## Your instructions
List, from the lines below, each one with "else" in it.

Stored data entries:

(** Mongoose's cast of a value to the schema type [String]: a string
    is kept, a number or a boolean becomes its text, an array or an
    object is refused.  [undefined] and [null] stay without a value,
    which the [required] validator treats like the empty string; the
    routes refuse them before. *)
Definition castString (v : jsval) : option string :=
  match v with
  | JSundefined | JSnull => Some ""
  | JSbool b => Some (if b then "true" else "false")
  | JSnumber t => Some t
  | JSstring s => Some s
  | JSarray _ | JSobject _ => None
  end.

Definition field (v : option string) : jsval :=
  match v with
  | None => JSundefined
  | Some s => JSstring s
  end.

(** A body of strings among the bodies of any type. *)
Definition of_body (b : Body) : Fields :=
  mkFields (field (req_username b)) (field (req_password b)).

#[local] Unset Elimination Schemes.
Inductive json : Type :=
| JBool (b : bool)
| JString (s : string)
| JDate (t : Z)
| JObject (members : list (string * json)).
#[local] Set Elimination Schemes.

Record Response : Type := mkResponse {
  status : nat;
  body : json
}.

(** Whether a member named [k] occurs in a JSON value, at any depth. *)
Fixpoint mentions (k : string) (j : json) : bool :=
  match j with
  | JObject ms => existsb (fun m => (fst m =? k)%string || mentions k (snd m)) ms
  | _ => false
  end.

(** [res.status(c).json({ success: false, message: m })] *)
Definition failure (c : nat) (m : string) : Response :=
  mkResponse c (JObject [("success", JBool false); ("message", JString m)]).

(** What the process reads from its surroundings while it serves one
    request: the value of [Date.now()] and the random bytes [genSalt]
    draws, already in bcrypt's radix-64 text. *)
Record Env : Type := mkEnv {
  now : Z;
  entropy : string
}.

(** ** bcrypt *)

(** The Blowfish key schedule and encryption are not part of this
    repository: the 31 characters they produce from a salt and a
    password are a parameter of the development. *)
Class Blowfish : Type := eks_digest : string -> string -> string.

(** The cost in two decimal digits, and the head of a salt: version
    and cost. *)
Definition two_digits (n : nat) : string :=
  String (ascii_of_nat (48 + n / 10)) (String (ascii_of_nat (48 + n mod 10)) "").

Definition bcrypt_prefix (rounds : nat) : string :=
  ("$2b$" ++ two_digits rounds ++ "$")%string.

(** Truncate or pad with ['.'] (radix-64 zero) to exactly [n] characters. *)
Fixpoint fit (n : nat) (s : string) : string :=
  match n with
  | O => ""
  | S n' =>
      match s with
      | EmptyString => String "." (fit n' "")
      | String c s' => String c (fit n' s')
      end
  end.

(** [bcrypt.genSalt(rounds)]: version, cost and 22 characters of salt. *)
Definition genSalt (rounds : nat) (rnd : string) : string :=
  (bcrypt_prefix rounds ++ fit 22 rnd)%string.

(** [bcrypt.hash(pw, salt)]: the salt followed by the digest. *)
Definition bcrypt_hash `{Blowfish} (pw salt : string) : string :=
  (salt ++ eks_digest salt pw)%string.

(** [bcrypt.compare(pw, h)]: hash again under the salt [h] starts with
    and compare the two strings. *)
Definition bcrypt_compare `{Blowfish} (pw h : string) : bool :=
  bcrypt_hash pw (substring 0 29 h) =? h.


(** ** Mongoose validation *)

(** The validators declared on [username] (lines 29-35) and on
    [password] (lines 36-40); the first one that fails is reported. *)
Definition validate_username (v : string) : option validatorKind :=
  if v =? "" then Some VRequired
  else if (String.length v <? 3)%nat then Some VMinlength
  else if (30 <? String.length v)%nat then Some VMaxlength
  else None.

Definition validate_password (v : string) : option validatorKind :=
  if v =? "" then Some VRequired
  else if (String.length v <? 6)%nat then Some VMinlength
  else None.

Definition tag (p : path) (r : option validatorKind) : list (path * validatorKind) :=
  match r with
  | None => []
  | Some k => [(p, k)]
  end.

Definition validate (u : UserDoc) : list (path * validatorKind) :=
  tag Pusername (validate_username (username u)) ++
  tag Ppassword (validate_password (password u)).

(** ** Storage operations *)

Definition has_username (u : string) (d : UserDoc) : bool := username d =? u.

(** [User.findOne({ username })]: the first match, with its position. *)
Fixpoint find_from (i : nat) (u : string) (c : Collection) : option (nat * UserDoc) :=
  match c with
  | [] => None
  | d :: c' => if has_username u d then Some (i, d) else find_from (S i) u c'
  end.

Definition findOne (u : string) (c : Collection) : option (nat * UserDoc) :=
  find_from 0 u c.

(** [User.findOne({ username: { ... } })] with operators: the first
    document whose username the filter [q] matches. *)
Fixpoint find_where_from (i : nat) (q : string -> bool) (c : Collection) :
  option (nat * UserDoc) :=
  match c with
  | [] => None
  | d :: c' => if q (username d) then Some (i, d) else find_where_from (S i) q c'
  end.

Definition findOneWhere (q : string -> bool) (c : Collection) : option (nat * UserDoc) :=
  find_where_from 0 q c.

(** [insertOne] under the unique index that [unique: true] (line 32)
    puts on [username]: the check and the insertion are one operation
    of the storage engine. *)
Definition insertOne (d : UserDoc) (c : Collection) : (error + nat) * Collection :=
  if existsb (has_username (username d)) c
  then (inl DuplicateKeyError, c)
  else (inr (length c), c ++ [d]).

## Output of the exercise
  | JSbool b => Some (if b then "true" else "false")
  else if (String.length v <? 3)%nat then Some VMinlength
  else if (30 <? String.length v)%nat then Some VMaxlength
  else None.
  else if (String.length v <? 6)%nat then Some VMinlength
  else None.
  | d :: c' => if has_username u d then Some (i, d) else find_from (S i) u c'
  | d :: c' => if q (username d) then Some (i, d) else find_where_from (S i) q c'
  else (inr (length c), c ++ [d]).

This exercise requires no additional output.